### PROBLEM TO SOLVE
Repeat the lines below exactly as written, please, from the line with "true = true => reflexivity" to the line with "unfold check_campaign_report in", both lines included, and no others.

Data entries
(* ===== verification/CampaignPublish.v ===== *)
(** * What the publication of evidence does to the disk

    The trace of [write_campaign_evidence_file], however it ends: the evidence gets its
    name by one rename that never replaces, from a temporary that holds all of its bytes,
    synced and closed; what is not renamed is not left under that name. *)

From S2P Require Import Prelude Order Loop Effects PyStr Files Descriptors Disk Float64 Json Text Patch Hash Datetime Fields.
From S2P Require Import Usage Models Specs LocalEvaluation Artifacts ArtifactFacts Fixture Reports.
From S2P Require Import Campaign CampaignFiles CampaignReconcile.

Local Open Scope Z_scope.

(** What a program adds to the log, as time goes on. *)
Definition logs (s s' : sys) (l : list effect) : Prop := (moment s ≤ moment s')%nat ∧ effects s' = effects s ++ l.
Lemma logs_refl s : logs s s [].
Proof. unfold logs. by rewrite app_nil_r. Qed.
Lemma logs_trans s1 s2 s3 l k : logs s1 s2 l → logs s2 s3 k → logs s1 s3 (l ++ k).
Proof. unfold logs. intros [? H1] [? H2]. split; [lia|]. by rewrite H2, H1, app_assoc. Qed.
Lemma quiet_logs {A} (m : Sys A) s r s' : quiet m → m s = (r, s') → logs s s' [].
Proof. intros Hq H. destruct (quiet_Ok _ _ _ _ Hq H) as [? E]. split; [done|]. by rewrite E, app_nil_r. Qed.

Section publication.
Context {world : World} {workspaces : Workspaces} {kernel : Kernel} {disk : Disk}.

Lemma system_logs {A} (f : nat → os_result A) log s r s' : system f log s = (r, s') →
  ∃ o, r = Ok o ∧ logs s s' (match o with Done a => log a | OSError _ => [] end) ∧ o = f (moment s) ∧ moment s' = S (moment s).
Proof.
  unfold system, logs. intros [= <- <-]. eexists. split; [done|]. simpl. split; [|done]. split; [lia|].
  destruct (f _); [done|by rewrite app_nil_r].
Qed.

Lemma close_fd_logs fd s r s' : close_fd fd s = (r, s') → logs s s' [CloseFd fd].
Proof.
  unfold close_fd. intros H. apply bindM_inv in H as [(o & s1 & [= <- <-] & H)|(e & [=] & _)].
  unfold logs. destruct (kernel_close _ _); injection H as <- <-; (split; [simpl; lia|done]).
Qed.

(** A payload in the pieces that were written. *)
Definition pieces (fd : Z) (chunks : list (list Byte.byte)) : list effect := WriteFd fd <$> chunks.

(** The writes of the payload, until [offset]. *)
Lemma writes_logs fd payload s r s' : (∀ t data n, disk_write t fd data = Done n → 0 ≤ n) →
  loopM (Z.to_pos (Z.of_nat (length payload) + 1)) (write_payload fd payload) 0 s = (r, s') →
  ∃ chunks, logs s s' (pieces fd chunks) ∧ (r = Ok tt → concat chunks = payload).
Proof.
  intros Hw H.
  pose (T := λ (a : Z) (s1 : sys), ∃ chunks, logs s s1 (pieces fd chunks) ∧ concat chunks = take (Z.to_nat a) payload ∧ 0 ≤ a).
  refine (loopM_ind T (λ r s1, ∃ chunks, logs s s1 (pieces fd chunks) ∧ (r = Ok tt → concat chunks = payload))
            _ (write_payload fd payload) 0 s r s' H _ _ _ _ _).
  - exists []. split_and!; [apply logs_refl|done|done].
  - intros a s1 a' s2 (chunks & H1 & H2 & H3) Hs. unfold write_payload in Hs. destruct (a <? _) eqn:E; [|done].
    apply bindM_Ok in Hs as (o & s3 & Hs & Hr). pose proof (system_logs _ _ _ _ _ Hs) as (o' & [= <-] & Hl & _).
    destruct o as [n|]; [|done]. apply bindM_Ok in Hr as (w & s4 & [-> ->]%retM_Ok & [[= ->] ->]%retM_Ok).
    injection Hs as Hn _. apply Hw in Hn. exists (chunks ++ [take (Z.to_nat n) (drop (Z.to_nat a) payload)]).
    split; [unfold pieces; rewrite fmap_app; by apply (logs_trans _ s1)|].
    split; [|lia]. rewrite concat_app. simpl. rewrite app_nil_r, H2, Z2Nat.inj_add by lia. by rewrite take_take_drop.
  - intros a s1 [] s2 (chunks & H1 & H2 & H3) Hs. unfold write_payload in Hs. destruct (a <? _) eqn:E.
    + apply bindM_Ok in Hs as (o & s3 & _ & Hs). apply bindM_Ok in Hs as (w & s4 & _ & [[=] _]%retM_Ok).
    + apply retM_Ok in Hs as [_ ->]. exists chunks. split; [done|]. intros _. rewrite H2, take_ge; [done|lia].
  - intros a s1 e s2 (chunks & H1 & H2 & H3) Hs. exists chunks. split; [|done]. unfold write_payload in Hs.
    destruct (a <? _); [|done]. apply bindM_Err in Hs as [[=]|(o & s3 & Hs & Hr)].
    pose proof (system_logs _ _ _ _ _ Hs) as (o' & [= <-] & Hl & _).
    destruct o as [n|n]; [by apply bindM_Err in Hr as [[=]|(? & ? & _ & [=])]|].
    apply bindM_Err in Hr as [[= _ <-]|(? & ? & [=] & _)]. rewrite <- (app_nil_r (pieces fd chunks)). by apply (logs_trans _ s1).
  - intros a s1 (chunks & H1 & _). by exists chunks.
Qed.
---
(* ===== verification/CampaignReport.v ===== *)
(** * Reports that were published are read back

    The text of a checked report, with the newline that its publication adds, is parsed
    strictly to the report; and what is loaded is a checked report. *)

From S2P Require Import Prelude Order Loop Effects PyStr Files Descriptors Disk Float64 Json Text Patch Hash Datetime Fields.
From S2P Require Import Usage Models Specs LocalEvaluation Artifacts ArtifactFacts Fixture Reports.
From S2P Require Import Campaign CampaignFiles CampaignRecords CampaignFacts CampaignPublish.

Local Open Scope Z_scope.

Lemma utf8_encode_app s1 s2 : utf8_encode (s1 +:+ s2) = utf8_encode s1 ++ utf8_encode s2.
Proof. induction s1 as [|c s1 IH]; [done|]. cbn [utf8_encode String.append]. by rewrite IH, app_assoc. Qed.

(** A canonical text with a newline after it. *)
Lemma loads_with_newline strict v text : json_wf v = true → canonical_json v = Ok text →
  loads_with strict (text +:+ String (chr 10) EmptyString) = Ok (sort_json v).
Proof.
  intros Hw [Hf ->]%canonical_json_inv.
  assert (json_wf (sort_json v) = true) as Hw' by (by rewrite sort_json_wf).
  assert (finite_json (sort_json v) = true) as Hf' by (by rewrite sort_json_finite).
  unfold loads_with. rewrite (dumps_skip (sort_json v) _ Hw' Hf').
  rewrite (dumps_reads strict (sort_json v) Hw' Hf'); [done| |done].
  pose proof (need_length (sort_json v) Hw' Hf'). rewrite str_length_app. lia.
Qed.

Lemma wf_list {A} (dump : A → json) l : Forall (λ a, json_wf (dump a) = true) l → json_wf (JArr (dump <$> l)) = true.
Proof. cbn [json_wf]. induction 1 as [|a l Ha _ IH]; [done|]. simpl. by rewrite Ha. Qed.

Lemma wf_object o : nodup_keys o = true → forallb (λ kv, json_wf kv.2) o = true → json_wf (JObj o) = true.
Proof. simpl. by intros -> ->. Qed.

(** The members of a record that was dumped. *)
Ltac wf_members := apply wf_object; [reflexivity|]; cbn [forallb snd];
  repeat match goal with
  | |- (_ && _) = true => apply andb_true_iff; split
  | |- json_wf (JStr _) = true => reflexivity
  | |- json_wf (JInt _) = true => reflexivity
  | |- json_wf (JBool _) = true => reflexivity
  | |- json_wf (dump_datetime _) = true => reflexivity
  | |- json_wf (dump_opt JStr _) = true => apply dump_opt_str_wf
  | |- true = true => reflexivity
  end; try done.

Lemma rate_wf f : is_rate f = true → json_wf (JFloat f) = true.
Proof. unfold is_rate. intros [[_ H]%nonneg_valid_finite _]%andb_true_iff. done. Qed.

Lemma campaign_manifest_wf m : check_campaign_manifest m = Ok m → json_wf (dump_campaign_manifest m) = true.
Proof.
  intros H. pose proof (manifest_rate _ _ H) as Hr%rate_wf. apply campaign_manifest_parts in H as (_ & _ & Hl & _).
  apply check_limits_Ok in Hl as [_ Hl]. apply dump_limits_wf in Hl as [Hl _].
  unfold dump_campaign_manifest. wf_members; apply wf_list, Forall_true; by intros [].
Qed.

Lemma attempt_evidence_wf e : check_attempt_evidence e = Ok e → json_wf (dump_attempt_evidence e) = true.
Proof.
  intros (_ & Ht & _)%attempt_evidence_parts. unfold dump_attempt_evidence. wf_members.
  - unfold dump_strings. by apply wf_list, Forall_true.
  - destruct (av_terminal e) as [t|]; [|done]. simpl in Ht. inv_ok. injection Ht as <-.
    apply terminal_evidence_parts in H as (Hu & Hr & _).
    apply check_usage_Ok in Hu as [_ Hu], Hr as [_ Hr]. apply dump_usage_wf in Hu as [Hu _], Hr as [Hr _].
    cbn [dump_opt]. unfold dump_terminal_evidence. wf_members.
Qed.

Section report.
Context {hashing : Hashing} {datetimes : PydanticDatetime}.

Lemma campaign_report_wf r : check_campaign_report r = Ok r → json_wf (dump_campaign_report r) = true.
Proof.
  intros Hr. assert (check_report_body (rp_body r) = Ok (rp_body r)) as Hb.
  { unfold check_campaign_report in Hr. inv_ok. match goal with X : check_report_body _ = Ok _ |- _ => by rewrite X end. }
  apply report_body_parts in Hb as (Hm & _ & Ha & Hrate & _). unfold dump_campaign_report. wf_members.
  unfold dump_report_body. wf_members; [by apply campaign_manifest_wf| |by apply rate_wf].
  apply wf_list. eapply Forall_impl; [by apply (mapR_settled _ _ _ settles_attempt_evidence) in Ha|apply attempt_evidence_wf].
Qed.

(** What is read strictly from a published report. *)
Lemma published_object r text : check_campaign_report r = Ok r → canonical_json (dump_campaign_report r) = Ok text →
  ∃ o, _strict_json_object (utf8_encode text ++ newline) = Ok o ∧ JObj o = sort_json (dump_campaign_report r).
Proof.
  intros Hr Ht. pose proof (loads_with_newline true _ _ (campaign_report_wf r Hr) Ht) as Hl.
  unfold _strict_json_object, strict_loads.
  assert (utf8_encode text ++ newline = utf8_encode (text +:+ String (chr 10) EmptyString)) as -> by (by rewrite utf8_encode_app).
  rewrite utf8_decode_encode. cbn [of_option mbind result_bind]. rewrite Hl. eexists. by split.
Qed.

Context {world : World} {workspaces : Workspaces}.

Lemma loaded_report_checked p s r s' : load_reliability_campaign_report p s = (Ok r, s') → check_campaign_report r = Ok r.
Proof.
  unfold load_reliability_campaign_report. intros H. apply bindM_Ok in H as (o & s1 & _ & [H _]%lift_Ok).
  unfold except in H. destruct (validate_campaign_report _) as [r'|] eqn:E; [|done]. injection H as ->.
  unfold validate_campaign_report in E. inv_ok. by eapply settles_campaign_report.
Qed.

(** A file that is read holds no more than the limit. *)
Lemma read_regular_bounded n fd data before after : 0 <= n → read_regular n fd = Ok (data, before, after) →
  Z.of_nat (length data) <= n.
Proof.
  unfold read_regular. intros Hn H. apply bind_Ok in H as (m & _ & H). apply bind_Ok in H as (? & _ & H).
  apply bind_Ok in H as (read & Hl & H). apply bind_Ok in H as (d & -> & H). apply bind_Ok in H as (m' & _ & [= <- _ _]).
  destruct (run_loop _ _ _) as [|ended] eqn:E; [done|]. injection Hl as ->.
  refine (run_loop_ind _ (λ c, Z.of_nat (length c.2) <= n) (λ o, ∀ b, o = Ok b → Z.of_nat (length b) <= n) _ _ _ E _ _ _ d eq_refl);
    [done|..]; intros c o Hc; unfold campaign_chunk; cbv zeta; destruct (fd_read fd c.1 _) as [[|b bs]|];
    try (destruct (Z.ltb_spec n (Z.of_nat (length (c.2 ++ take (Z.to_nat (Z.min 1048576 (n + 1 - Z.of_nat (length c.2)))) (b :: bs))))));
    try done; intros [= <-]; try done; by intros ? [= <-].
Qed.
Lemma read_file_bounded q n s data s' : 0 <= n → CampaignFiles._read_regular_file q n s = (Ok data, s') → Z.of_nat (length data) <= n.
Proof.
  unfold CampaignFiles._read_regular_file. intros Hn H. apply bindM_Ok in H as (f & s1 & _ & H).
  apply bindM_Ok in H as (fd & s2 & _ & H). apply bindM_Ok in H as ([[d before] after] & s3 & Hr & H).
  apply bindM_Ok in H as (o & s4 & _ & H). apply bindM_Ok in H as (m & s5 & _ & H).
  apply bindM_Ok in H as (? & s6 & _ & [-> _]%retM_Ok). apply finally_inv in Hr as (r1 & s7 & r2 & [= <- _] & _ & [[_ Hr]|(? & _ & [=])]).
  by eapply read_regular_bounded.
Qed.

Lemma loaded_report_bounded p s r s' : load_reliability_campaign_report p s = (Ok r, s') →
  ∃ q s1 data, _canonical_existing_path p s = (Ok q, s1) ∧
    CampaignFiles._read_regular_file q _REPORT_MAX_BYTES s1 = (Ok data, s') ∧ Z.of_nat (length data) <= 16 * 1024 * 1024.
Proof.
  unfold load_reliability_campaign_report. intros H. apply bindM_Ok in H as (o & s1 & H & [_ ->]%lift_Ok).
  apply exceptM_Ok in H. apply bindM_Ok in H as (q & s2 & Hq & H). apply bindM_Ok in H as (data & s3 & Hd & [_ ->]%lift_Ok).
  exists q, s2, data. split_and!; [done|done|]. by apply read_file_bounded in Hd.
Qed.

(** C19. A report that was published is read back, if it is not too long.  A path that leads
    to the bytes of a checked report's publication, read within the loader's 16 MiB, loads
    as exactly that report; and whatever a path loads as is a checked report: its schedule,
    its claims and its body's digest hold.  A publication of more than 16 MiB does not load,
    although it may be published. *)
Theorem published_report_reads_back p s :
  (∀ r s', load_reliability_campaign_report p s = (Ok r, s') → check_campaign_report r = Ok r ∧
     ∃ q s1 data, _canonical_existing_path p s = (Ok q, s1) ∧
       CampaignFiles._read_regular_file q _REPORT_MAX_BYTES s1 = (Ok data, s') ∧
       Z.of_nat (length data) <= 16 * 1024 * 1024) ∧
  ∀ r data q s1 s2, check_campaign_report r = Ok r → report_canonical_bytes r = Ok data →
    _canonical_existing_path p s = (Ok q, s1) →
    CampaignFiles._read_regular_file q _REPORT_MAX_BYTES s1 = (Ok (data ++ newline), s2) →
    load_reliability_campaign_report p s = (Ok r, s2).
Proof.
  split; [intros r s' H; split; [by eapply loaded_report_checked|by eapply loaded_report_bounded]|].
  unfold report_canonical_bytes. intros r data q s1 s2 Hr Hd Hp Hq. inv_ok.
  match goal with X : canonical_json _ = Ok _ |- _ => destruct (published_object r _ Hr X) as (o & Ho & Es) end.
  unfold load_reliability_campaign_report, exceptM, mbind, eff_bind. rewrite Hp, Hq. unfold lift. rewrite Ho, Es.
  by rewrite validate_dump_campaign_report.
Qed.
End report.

### OUTPUT FOR THIS EXERCISE
  | |- true = true => reflexivity
  end; try done.

Lemma rate_wf f : is_rate f = true → json_wf (JFloat f) = true.
Proof. unfold is_rate. intros [[_ H]%nonneg_valid_finite _]%andb_true_iff. done. Qed.

Lemma campaign_manifest_wf m : check_campaign_manifest m = Ok m → json_wf (dump_campaign_manifest m) = true.
Proof.
  intros H. pose proof (manifest_rate _ _ H) as Hr%rate_wf. apply campaign_manifest_parts in H as (_ & _ & Hl & _).
  apply check_limits_Ok in Hl as [_ Hl]. apply dump_limits_wf in Hl as [Hl _].
  unfold dump_campaign_manifest. wf_members; apply wf_list, Forall_true; by intros [].
Qed.

Lemma attempt_evidence_wf e : check_attempt_evidence e = Ok e → json_wf (dump_attempt_evidence e) = true.
Proof.
  intros (_ & Ht & _)%attempt_evidence_parts. unfold dump_attempt_evidence. wf_members.
  - unfold dump_strings. by apply wf_list, Forall_true.
  - destruct (av_terminal e) as [t|]; [|done]. simpl in Ht. inv_ok. injection Ht as <-.
    apply terminal_evidence_parts in H as (Hu & Hr & _).
    apply check_usage_Ok in Hu as [_ Hu], Hr as [_ Hr]. apply dump_usage_wf in Hu as [Hu _], Hr as [Hr _].
    cbn [dump_opt]. unfold dump_terminal_evidence. wf_members.
Qed.

Section report.
Context {hashing : Hashing} {datetimes : PydanticDatetime}.

Lemma campaign_report_wf r : check_campaign_report r = Ok r → json_wf (dump_campaign_report r) = true.
Proof.
  intros Hr. assert (check_report_body (rp_body r) = Ok (rp_body r)) as Hb.
  { unfold check_campaign_report in Hr. inv_ok. match goal with X : check_report_body _ = Ok _ |- _ => by rewrite X end. }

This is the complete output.